Lem Limat, the Mwananchi Programme in Ethiopia, has been working in partnership with the Guraghe Mihuran Forum (GMF), an organisation that recruits skilled volunteers to input into local planning and governance. Following a GIS-mapping of the area, the partnership blossomed into the area's very first Environmental Council.
Guraghe Zone, in central Ethiopia, is an area suffering from erosion of cultivable land following heavy deforestation. The majority of the dense population are involved in traditional farming systems, which are barely adequate to provide year round subsistence. The resulting strain on resources has lead to 60% of the local population, especially men, migrating in search of livelihoods. Women are frequently left to shoulder the entire burden of providing for their families.
The Guraghe Mihuran Forum, in partnerhips with Lem Limat, is involved in projects which make use of the skills of educated volunteers to generate reliable evidence on the socio-economic, infrastructural and environmental conditions of the area.

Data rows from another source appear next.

Lemma dict_set_NoDup {V : Type} (d : Dict V) (k : string) (v : V) :
  List.NoDup (dict_keys d) -> List.NoDup (dict_keys (dict_set d k v)).
Proof.
  induction d as [|[k0 v0] d IH]; simpl; intros Hnd.
  - apply List.NoDup_cons; [intros [] | apply List.NoDup_nil].
  - apply List.NoDup_cons_iff in Hnd. destruct Hnd as [Hk Hnd].
    destruct (String.eqb k0 k) eqn:E; simpl.
    + apply List.NoDup_cons; assumption.
    + apply List.NoDup_cons; [| apply IH; exact Hnd].
      intros Hin. apply dict_set_keys_incl in Hin. destruct Hin as [-> | Hin].
      * rewrite String.eqb_refl in E. discriminate.
      * contradiction.
Qed.

Lemma dict_get_In {V : Type} (d : Dict V) (k : string) (v : V) :
  dict_get d k = Some v -> In (k, v) d.
Proof.
  induction d as [|[k' v'] d IH]; simpl; [discriminate |].
  destruct (String.eqb k' k) eqn:E.
  - apply String.eqb_eq in E. intros [= ->]. left. congruence.
  - intros H. right. apply IH. exact H.
Qed.

Lemma adjust_profile_shape (lifestyle_profile : Profile) (boosts : Dict Z) :
  dict_keys (adjust_profile lifestyle_profile boosts) = dict_keys lifestyle_profile
  /\ ((forall e, In e lifestyle_profile -> 1 <= snd e <= 10) ->
      (forall e, In e boosts -> 0 <= snd e) ->
      (forall e, In e (adjust_profile lifestyle_profile boosts) -> 1 <= snd e <= 10)
      /\ (forall d v v',
            dict_get lifestyle_profile d = Some v ->
            dict_get (adjust_profile lifestyle_profile boosts) d = Some v' ->
            v <= v')).
Proof.
  unfold adjust_profile. revert lifestyle_profile.
  induction boosts as [|[k b] boosts IH]; intros p; simpl.
  - split; [reflexivity |]. intros Hp _. split; [exact Hp |].
    intros d v v' H1 H2. rewrite H1 in H2. injection H2 as <-. lia.
  - destruct (IH (adjust_step p (k, b))) as [IHk IHr].
    assert (Hstep_keys : dict_keys (adjust_step p (k, b)) = dict_keys p).
    { unfold adjust_step. simpl.
      destruct (dict_get p k) as [v|] eqn:E; [| reflexivity].
      apply (dict_set_keys p k _ v E). }
    split; [rewrite IHk; exact Hstep_keys |].
    intros Hp Hb.
    assert (Hb0 : 0 <= b) by (apply (Hb (k, b)); left; reflexivity).
    assert (Hstep_range : forall e, In e (adjust_step p (k, b)) -> 1 <= snd e <= 10).
    { intros e. unfold adjust_step. simpl.
      destruct (dict_get p k) as [v|] eqn:E; [| apply Hp].
      intros He. apply dict_set_In in He. destruct He as [-> | He]; [| apply Hp; exact He].
      pose proof (Hp _ (dict_get_In _ _ _ E)) as Hv. simpl in Hv. lia. }
    assert (Hstep_mono : forall d v v1,
               dict_get p d = Some v ->
               dict_get (adjust_step p (k, b)) d = Some v1 -> v <= v1).
    { intros d v v1 H1. unfold adjust_step. simpl.
      destruct (dict_get p k) as [vk|] eqn:E.
      - rewrite dict_get_set. destruct (String.eqb k d) eqn:Ek.
        + apply String.eqb_eq in Ek. subst d. rewrite E in H1.
          injection H1 as ->. intros [= <-].
          pose proof (Hp _ (dict_get_In _ _ _ E)) as Hv. simpl in Hv. lia.
        + rewrite H1. intros [= <-]. lia.
      - rewrite H1. intros [= <-]. lia. }
    destruct (IHr Hstep_range (fun e He => Hb e (or_intror He))) as [IH1 IH2].
    split; [exact IH1 |].
    intros d v v' H1 H2.
    destruct (dict_get (adjust_step p (k, b)) d) as [v1|] eqn:E1.
    + pose proof (Hstep_mono d v v1 H1 E1). pose proof (IH2 d v1 v' E1 H2). lia.
    + exfalso. unfold adjust_step in E1. simpl in E1.
      destruct (dict_get p k) as [vk|] eqn:E; [| congruence].
      rewrite dict_get_set in E1. destruct (String.eqb k d); congruence.
Qed.
(** * Key/value run logging: storage providers, facade and analytics

    A shallow embedding of [r2r/core/logging/kv_logger.py]: the three
    storage providers (embedded SQLite, PostgreSQL, Redis), the
    [KVLoggingSingleton] facade and the [process_logs] analytics pass,
    followed by the properties established about them.

    Conventions.  Code that touches a store is a function from the
    store to an outcome (a value or a raised exception) and the store
    afterwards.  The clock a write reads is an explicit argument.  A
    call into a driver carries the shape the call site gives it (how
    many positional arguments, which placeholders), because the
    drivers reject a wrong shape before anything is executed.  The
    library parsers used by the analytics pass are parameters. *)

From stdpp Require Import gmap strings list sorting.
From Stdlib Require Import ZArith Ascii.

Open Scope string_scope.
Open Scope list_scope.

(** ** Exceptions and the effect monad *)

(** Instances of Python's [Exception], by class, with their message.
    Signals that derive from [BaseException] only (task cancellation,
    interpreter exit) are not exceptions in this sense and are not
    modelled; no function of the module raises them. *)
Inductive exn_class : Type :=
  | ValueError
  | TypeError
  | AttributeError
  | KeyError
  | DatabaseError
  | JSONDecodeError.

Record exn : Type := Exn { exn_kind : exn_class; exn_msg : string }.

Inductive outcome (A : Type) : Type :=
  | Ok (a : A)
  | Raise (e : exn).
Arguments Ok {A} a.
Arguments Raise {A} e.

(** Code that reads and writes a store of type [S] and may raise: the
    store comes back on both exits, so that what a failed call left
    behind can be inspected. *)
Definition M (S A : Type) : Type := S → outcome A * S.

Definition ret {S A} (a : A) : M S A := λ st, (Ok a, st).
Definition raise {S A} (e : exn) : M S A := λ st, (Raise e, st).
Definition bind {S A B} (c : M S A) (k : A → M S B) : M S B :=
  λ st, match c st with
        | (Ok a, st') => k a st'
        | (Raise e, st') => (Raise e, st')
        end.
Definition gets {S A} (f : S → A) : M S A := λ st, (Ok (f st), st).
Definition modify {S} (f : S → S) : M S unit := λ st, (Ok tt, f st).

(** [try: c except Exception as e: h e] *)
Definition try_except {S A} (c : M S A) (h : exn → M S A) : M S A :=
  λ st, match c st with
        | (Ok a, st') => (Ok a, st')
        | (Raise e, st') => h e st'
        end.

Declare Scope py_scope.
Delimit Scope py_scope with py.
Notation "x <- c ;; k" := (bind c (λ x, k))
  (at level 100, c at next level, right associativity) : py_scope.
Notation "c ;;; k" := (bind c (λ _, k))
  (at level 100, right associativity) : py_scope.
Open Scope py_scope.

Definition value_error {S A} (msg : string) : M S A := raise (Exn ValueError msg).
Definition type_error {S A} (msg : string) : M S A := raise (Exn TypeError msg).
Definition attribute_error {S A} (msg : string) : M S A :=
  raise (Exn AttributeError msg).

(** ** Shared data shapes *)

(** [uuid.UUID]: a 128-bit value.  [str] gives its canonical text and
    [uuid.UUID] reads it back, so the stores that keep the text are
    modelled as keeping the value. *)
Definition uuid : Type := N.

(** Instants of the write clock, in ticks; only their order matters.
    SQLite's [datetime('now')] ticks in seconds, the other two stores in
    microseconds. *)
Definition instant : Type := Z.

Record RunInfo : Type := mkRunInfo { run_id : uuid; log_type : string }.

(** [needle in hay] on Python strings. *)
Fixpoint str_contains (needle hay : string) : bool :=
  String.prefix needle hay
  || match hay with
     | EmptyString => false
     | String _ rest => str_contains needle rest
     end.
(** * ByteBuf: a shallow embedding of [src/bytebuf.ts]

    [ByteBuf] extends the platform's [DataView] with a cursor
    ([#byteOffset]) and with codecs for variable-length integers, strings
    and typed-array views.  The embedding follows the class method by
    method:

    - the object is a record holding the bytes of [this.buffer], the
      [DataView] slots [super.byteOffset] and [this.byteLength], and the
      private cursor [#byteOffset];
    - a method is a computation in a state-and-exception monad over that
      record: a [throw] keeps the state reached so far, as a JavaScript
      exception keeps the mutations already made;
    - JavaScript numbers that carry offsets, lengths and integers are [Z];
      the 32-bit operators [&], [|], [^], [<<], [>>], [>>>] wrap as
      ECMAScript prescribes;
    - the platform classes the source calls ([DataView], [Uint8Array],
      [Uint16Array], [TextEncoder], [BigInt], [Number]) are modelled from
      ECMAScript and the Encoding Standard; the table of labels known to
      [TextDecoder] is a parameter. *)

From Stdlib Require Import ZArith Lia ZifyBool Bool String Ascii.
From stdpp Require Import base list.

Local Open Scope Z_scope.

(** ** Results and errors *)

(** The exceptions the class can raise, tagged by the place that throws. *)
Inductive error : Type :=
| RangeError_bounds
    (* DataView accessor or typed-array constructor: outside the bounds *)
| RangeError_VarInt (maxByteLength : Z)
    (* "VarInt must be between 1 and N bytes." *)
| RangeError_VarString (maxByteLength : Z)
    (* "VarString must be less than or equal to N bytes." *)
| RangeError_BigInt
    (* BigInt(value): the number is not an integer *)
| RangeError_label (label : string)
    (* new TextDecoder(label): the label names no encoding *)
| TypeError_encoding (byteEncoding : string).
    (* "String encoding 'x' is not supported" *)

Inductive result (A : Type) : Type :=
| Ok (a : A)
| Throw (e : error).

Arguments Ok {A} a.
Arguments Throw {A} e.

(** ** 32-bit integer operators of JavaScript *)

Module JS.

Definition ToInt32 (z : Z) : Z := (z + 2 ^ 31) mod 2 ^ 32 - 2 ^ 31.
Definition ToUint32 (z : Z) : Z := z mod 2 ^ 32.

(** [a & b], [a | b], [a ^ b] *)
Definition and (a b : Z) : Z := Z.land (ToInt32 a) (ToInt32 b).
Definition or (a b : Z) : Z := Z.lor (ToInt32 a) (ToInt32 b).
Definition xor (a b : Z) : Z := Z.lxor (ToInt32 a) (ToInt32 b).

(** [a << n], [a >> n], [a >>> n]: the shift count is taken modulo 32 *)
Definition shl (a n : Z) : Z :=
  ToInt32 (Z.shiftl (ToInt32 a) (ToUint32 n mod 32)).
Definition sar (a n : Z) : Z := Z.shiftr (ToInt32 a) (ToUint32 n mod 32).
Definition shr (a n : Z) : Z := Z.shiftr (ToUint32 a) (ToUint32 n mod 32).

(** [a || b] on an optional number and on an optional string: [undefined],
    [0] and the empty string are falsy. *)
Definition number_or (a : option Z) (b : Z) : Z :=
  match a with
  | Some x => if x =? 0 then b else x
  | None => b
  end.

Definition string_or (a : option string) (b : string) : string :=
  match a with
  | Some EmptyString => b
  | Some s => s
  | None => b
  end.

End JS.

(** ** Byte sequences *)

(** [slice pos len buf]: the bytes [pos, pos+len) of [buf]. *)
Definition slice (pos len : nat) (buf : list Z) : list Z :=
  take len (drop pos buf).

(** [store pos bs buf]: [buf] with [bs] written from index [pos] on. *)
Definition store (pos : nat) (bs : list Z) (buf : list Z) : list Z :=
  take pos buf ++ bs ++ drop (pos + length bs)%nat buf.

(** Numeric value of a big-endian byte sequence. *)
Fixpoint be_value (acc : Z) (bs : list Z) : Z :=
  match bs with
  | [] => acc
  | b :: bs' => be_value (acc * 256 + b) bs'
  end.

By producing strong evidence, GMF hopes to pave the way for citizen engagement with state actors in the management of these public resources. So far, GMF has developed spatial and thematic information on public service facilities, infrastructure networks and natural features of Guraghe Zone.
Spatial information is produced with the help of Geographic Information System (GIS) that makes use of spatial database, software, satellite images and modern cartographic technologies. To ensure the creditability and reliability of information, the work was carried out in cooperation with the Ethiopian Mapping Agency.
‘The moment professionals presented the land cover maps on the wall and told us the colours representing the eroded land, gullies and eucalyptus plantation, I was surprised by the size of land that can’t be farmed and the magnitude of the problem we, women, are in’
Aynalem Tedlla, Member of Environmental Council
Evidence was presented to representatives of the community, CSOs and government actors at a workshop. Very quickly, the state of natural resources, especially the degradation, the misuse and under-use of land resources became issues of concern to the participants. Having seen the evidence, participants agreed that the need to initiate community engagement with local government actors for the improvement of the prevailing status of those public resources was urgent.
Guraghe Zone Environmental Council for rehabilitation of natural resources was established by the participants of the workshop at the same event. Chaired by the Chief Administrator of the Zone, it is composed of 150 members drawn from elected representatives of people, traditional leaders, mass-based CSOs, and government actors.
Achieving these outcomes was not without challenges, mainly due to the political sensitivity of the issue, and the shrinking of space for CSOs in the governance arena as a result of the law issued by the government on charities and societies operating in the country. A large proportion of land in Ethiopia is owned by the government, which thus holds responsiblity for its careful and sustainable management. Time will tell how the Environmental Council navigates the political and environmental challenges it faces, but the cooperation between different interest groups is an encouraging sign.